Required work → Count the lines in the entries below that mention the string "javascript", then write that number by itself.
____________
(** X19: for a path that fits the buffers, the base directory of the C
    port is the one of the C++ spider. *)
Theorem base_dir_from_path_spec (base : UrlParts) (outsz : nat) :
  C.c_str (path base) = path base →
  String.length (path base) < PATH_MAX →
  String.length (path base) + 2 ≤ outsz →
  base_dir_from_path (path base) outsz = url_base_dir base.
Proof.
  intros Hz Hlen Hout. unfold base_dir_from_path, url_base_dir, strncpy0, strip_qf.
  rewrite Hz, (substring_ge (path base)) by (unfold PATH_MAX in *; lia).
  pose proof (take_while_length (fun c => negb (Str.mem c "?#")) (path base)) as Hcut.
  fold (Str.cut_at_first_of "?#" (path base)) in Hcut.
  destruct (path base) as [|c p] eqn:Hp.
  { unfold Str.cut_at_first_of.
    cbn [Str.take_while String.length Nat.eqb Str.is_empty].
    apply substring_ge. simpl in *. lia. }
  cbn [Str.is_empty].
  set (tmp := Str.cut_at_first_of "?#" (String c p)) in *.
  destruct (Nat.eqb_spec (String.length tmp) 0) as [He|He].
  - destruct tmp as [|d q]; [|discriminate].
    change (Str.back "") with zero. change (Char.eqb zero "/") with false.
    cbn [Str.upto_last]. apply substring_ge. simpl in *. lia.
  - destruct (Char.eqb (Str.back tmp) "/"); [apply substring_ge; lia|].
    destruct (Str.upto_last "/" tmp) as [dir|] eqn:Hd.
    + apply substring_ge. apply upto_last_length in Hd. lia.
    + apply substring_ge. simpl in *. lia.
Qed.

Lemma split_on_take sep s :
  Spec.split_on sep s
  = Str.take_while (fun c => negb (Char.eqb c sep)) s
      :: match Str.drop_while (fun c => negb (Char.eqb c sep)) s with
         | EmptyString => []
         | String _ r => Spec.split_on sep r
         end.
Proof.
  induction s as [|c s IH]; [reflexivity|].
  cbn [Spec.split_on Str.take_while Str.drop_while].
  destruct (Char.eqb c sep); cbn [negb]; [reflexivity|]. by rewrite IH.
Qed.

Lemma path_parts_nil : path_parts "" = [].
Proof. reflexivity. Qed.

Lemma path_parts_strtok s :
  path_parts s = match strtok_r "/" s with
                 | None => []
                 | Some (tok, rest) => tok :: path_parts rest
                 end.
Proof.
  rewrite path_parts_spec. unfold strtok_r.
  induction s as [|c s IH]; [reflexivity|].
  cbn [Spec.split_on Str.drop_while].
  destruct (Char.eqb c "/") eqn:Hc.
  - cbn [List.filter nonempty Str.is_empty negb]. exact IH.
  - clear IH. cbn [Str.is_empty Str.take_while Str.drop_while]. rewrite Hc. cbn [negb].
    rewrite split_on_take.
    change (List.filter nonempty (String c ?x :: ?l))
      with (String c x :: List.filter nonempty l).
    f_equal.
    destruct (Str.drop_while _ s) as [|d r]; [reflexivity|].
    by rewrite path_parts_spec.
Qed.

Lemma strtok_r_shorter s tok rest :
  strtok_r "/" s = Some (tok, rest) → String.length rest < String.length s.
Proof.
  unfold strtok_r.
  pose proof (drop_while_length (fun c => Char.eqb c "/") s) as H1.
  destruct (Str.drop_while (fun c => Char.eqb c "/") s) as [|c s1] eqn:E; [done|].
  cbn [Str.is_empty]. intros [= _ <-]. simpl in H1.
  pose proof (drop_while_length (fun c => negb (Char.eqb c "/")) s1) as H2.
  destruct (negb (Char.eqb c "/")).
  - destruct (Str.drop_while (fun c => negb (Char.eqb c "/")) s1) as [|d r];
      simpl in *; lia.
  - simpl. lia.
Qed.

Lemma tok_loop_spec : ∀ fuel s segs,
  String.length s < fuel →
  tok_loop fuel s segs = fold_left seg_step (path_parts s) segs.
Proof.
  induction fuel as [|fuel IH]; intros s segs Hf; [lia|].
  cbn [tok_loop]. rewrite (path_parts_strtok s).
  destruct (strtok_r "/" s) as [[tok rest]|] eqn:Ht; [|reflexivity].
  cbn [fold_left]. apply IH. apply strtok_r_shorter in Ht. lia.
Qed.

Lemma removelast_le {A} (l : list A) : length (removelast l) ≤ length l.
Proof.
  induction l as [|x l IH]; [done|]. destruct l as [|y l]; [simpl; lia|].
  change (removelast (x :: y :: l)) with (x :: removelast (y :: l)). simpl in *. lia.
Qed.

Lemma norm_step_length segs tok : length (norm_step segs tok) ≤ S (length segs).
Proof.
  unfold norm_step. destruct (_ || _); [lia|].
  destruct (String.eqb tok "..").
  - destruct segs as [|x l]; [simpl; lia|].
    pose proof (removelast_le (x :: l)). lia.
  - rewrite length_app. simpl. lia.
Qed.

Lemma seg_fold toks : ∀ segs,
  length segs + length toks ≤ 1024 →
  fold_left seg_step toks segs = fold_left norm_step toks segs.
Proof.
  induction toks as [|tok toks IH]; intros segs H; [reflexivity|].
  simpl in H. cbn [fold_left].
  assert (seg_step segs tok = norm_step segs tok) as ->.
  { unfold seg_step, norm_step.
    replace (String.eqb tok "") with (Str.is_empty tok) by (by destruct tok).
    destruct (_ || _); [reflexivity|].
    destruct (String.eqb tok ".."); [by destruct segs|].
    destruct (Nat.ltb_spec (length segs) 1024); [reflexivity | lia]. }
  apply IH. pose proof (norm_step_length segs tok). lia.
Qed.

Lemma weight_app a b : weight (a ++ b) = weight a + weight b.
Proof. unfold weight. by rewrite List.map_app, list_sum_app. Qed.

Lemma split_on_weight sep s : weight (Spec.split_on sep s) = S (String.length s).
Proof.
  induction s as [|c s IH]; [reflexivity|]. cbn [Spec.split_on].
  destruct (Char.eqb c sep).
  - change (weight ("" :: Spec.split_on sep s)) with (1 + weight (Spec.split_on sep s)).
    rewrite IH. simpl. lia.
  - destruct (split_on_cons sep s) as (x & l & E). rewrite E in *.
    unfold weight in *. simpl in *. lia.
Qed.

Lemma filter_weight p l : weight (List.filter p l) ≤ weight l.
Proof.
  induction l as [|x l IH]; [done|]. simpl. unfold weight in *.
  destruct (p x); simpl; lia.
Qed.

Lemma nonempty_count l : 2 * length (List.filter nonempty l) ≤ weight (List.filter nonempty l).
Proof.
  induction l as [|x l IH]; [done|]. simpl. unfold weight in *.
  destruct x as [|c x]; [exact IH|]. simpl in *. lia.
Qed.

Lemma removelast_weight l : weight (removelast l) ≤ weight l.
Proof.
  induction l as [|x l IH]; [done|]. destruct l as [|y l]; [unfold weight; simpl; lia|].
  change (removelast (x :: y :: l)) with (x :: removelast (y :: l)).
  unfold weight in *. simpl in *. lia.
Qed.

Lemma norm_step_weight segs tok :
  weight (norm_step segs tok) ≤ weight segs + S (String.length tok).
Proof.
  unfold norm_step. destruct (_ || _); [lia|].
  destruct (String.eqb tok "..").
  - destruct segs as [|x l]; [lia|]. pose proof (removelast_weight (x :: l)). lia.
  - rewrite weight_app. unfold weight. simpl. lia.
Qed.

Lemma norm_fold_weight toks : ∀ segs,
  weight (fold_left norm_step toks segs) ≤ weight segs + weight toks.
Proof.
  induction toks as [|tok toks IH]; intros segs; [unfold weight; simpl; lia|].
  cbn [fold_left]. specialize (IH (norm_step segs tok)).
  pose proof (norm_step_weight segs tok).
  change (weight (tok :: toks)) with (S (String.length tok) + weight toks). lia.
Qed.

Lemma join_length segs :
  segs ≠ [] → S (String.length (Str.join "/" segs)) = weight segs.
Proof.
  induction segs as [|x l IH]; [done|]. intros _.
  destruct l as [|y l]; [unfold weight; simpl; lia|].
  cbn [Str.join]. rewrite !str_length_app.
  change (weight (x :: y :: l)) with (S (String.length x) + weight (y :: l)).
  rewrite <- IH by done. simpl. lia.
Qed.

Lemma cat_loop_spec outsz segs : ∀ out,
  String.length out + String.length (Str.join "/" segs) + 1 ≤ outsz →
  cat_loop outsz out segs = out +:+ Str.join "/" segs.
Proof.
  induction segs as [|seg rest IH]; intros out H.
  - simpl. by rewrite str_app_nil_r.
  - cbn [cat_loop]. unfold strncat. destruct rest as [|y r].
    + cbn [Str.join] in *. rewrite substring_ge by lia. reflexivity.
    + change (Str.join "/" (seg :: y :: r))
        with (seg +:+ "/" +:+ Str.join "/" (y :: r)) in *.
      rewrite !str_length_app in H.
      change (String.length "/") with 1 in H.
      rewrite (substring_ge seg) by lia.
      rewrite (substring_ge "/")
        by (rewrite str_length_app; change (String.length "/") with 1; lia).
      rewrite IH; [by rewrite !str_app_assoc|].
      rewrite !str_length_app. change (String.length "/") with 1. lia.
Qed.

(** X20: on a path of at most 2048 characters, given a buffer with room
    for it, [normalize_rel_path] of the C port returns what the two loops
    of the C++ [join_url] build: neither its limit of 1024 segments nor a
    truncation comes into play. *)
Theorem normalize_rel_path_spec (combined : string) (outsz : nat) :
  C.c_str combined = combined →
  String.length combined ≤ 2048 →
  String.length combined + 2 ≤ outsz →
  normalize_rel_path combined outsz
  = "/" +:+ Str.join "/" (norm_parts (path_parts combined)).
Proof.
  intros Hz Hlen Hout. unfold normalize_rel_path, strncpy0.
  rewrite Hz, (substring_ge combined) by (unfold PATH_MAX; lia).
  rewrite tok_loop_spec by lia.
  pose proof (nonempty_count (Spec.split_on "/" combined)) as Hcount.
  pose proof (filter_weight nonempty (Spec.split_on "/" combined)) as Hw.
  rewrite split_on_weight in Hw. rewrite <- path_parts_spec in Hcount, Hw.
  rewrite seg_fold by (simpl; lia).
  fold (norm_parts (path_parts combined)).
  pose proof (norm_fold_weight (path_parts combined) []) as Hn.
  fold (norm_parts (path_parts combined)) in Hn.
  change (weight []) with 0 in Hn.
  set (segs := norm_parts (path_parts combined)) in *.
  assert (segs ≠ [] →
          cat_loop outsz "/" segs = "/" +:+ Str.join "/" segs
          ∧ String.length ("/" +:+ Str.join "/" segs) ≤ outsz - 1) as Hcat.
  { intros Hne. pose proof (join_length _ Hne) as Hj. split.
    - apply cat_loop_spec. change (String.length "/") with 1. lia.
    - rewrite str_length_app. change (String.length "/") with 1. lia. }
  destruct segs as [|x l].
  - apply substring_ge. simpl. lia.
  - destruct (Hcat ltac:(done)) as [-> Hl]. by apply substring_ge.
Qed.

End CUrlFacts.

Lemma starts_with_ci_spec_witness :
  CUrl.starts_with_ci "JavaScript:void(0)" "javascript:"
  = starts_with (to_lower "JavaScript:void(0)") "javascript:".
Proof.
  apply (starts_with_ci_spec "JavaScript:void(0)" "javascript:"); reflexivity.
Defined.

Lemma base_dir_from_path_spec_witness :
  CUrl.base_dir_from_path (path (mkUrlParts "http" "x.com" "/a/b/index.html?q=1/2")) 4096
  = url_base_dir (mkUrlParts "http" "x.com" "/a/b/index.html?q=1/2").
Proof.
  apply (base_dir_from_path_spec (mkUrlParts "http" "x.com" "/a/b/index.html?q=1/2") 4096).
  - reflexivity.
  - cbn. unfold CUrl.PATH_MAX. lia.
  - cbn. lia.
Defined.

Lemma normalize_rel_path_spec_witness :
  CUrl.normalize_rel_path "/a/b/../img/./logo.png" 4096
  = "/" +:+ Str.join "/" (norm_parts (path_parts "/a/b/../img/./logo.png")).
Proof.
  apply (normalize_rel_path_spec "/a/b/../img/./logo.png" 4096).
  - reflexivity.
  - cbn. lia.
  - cbn. lia.
Defined.

(** ** Scheme-relative references *)

Lemma parse_url_compose_any sch hst pth :
  sch = "http" ∨ sch = "https" →
  hst ≠ "" → Str.mem "/" hst = false →
  (pth = "" ∨ (starts_with pth "/" = true ∧ all_chars not_newline pth = true)) →
  parse_url (sch +:+ "://" +:+ hst +:+ pth)
  = Some (mkUrlParts sch hst (if Str.is_empty pth then "/" else pth)).
Proof.
  intros Hsch Hh Hslash [-> | [Hs Hnl]].
  - assert (to_lower sch = sch) as Hlow by (destruct Hsch as [-> | ->]; reflexivity).
    destruct (head_url sch hst "" Hsch Hh Hslash (or_introl eq_refl))
      as (m & l & Hm & Hr & Hcaps).
    unfold parse_url, Regex.regex_match.
    rewrite Hm. cbn [List.find]. rewrite Hr. cbn [Str.is_empty].
    unfold Regex.cap. rewrite Hcaps. cbn. fold (to_lower sch). by rewrite Hlow.
  - rewrite parse_url_compose by done. by destruct pth.
Qed.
____________
Response area → 3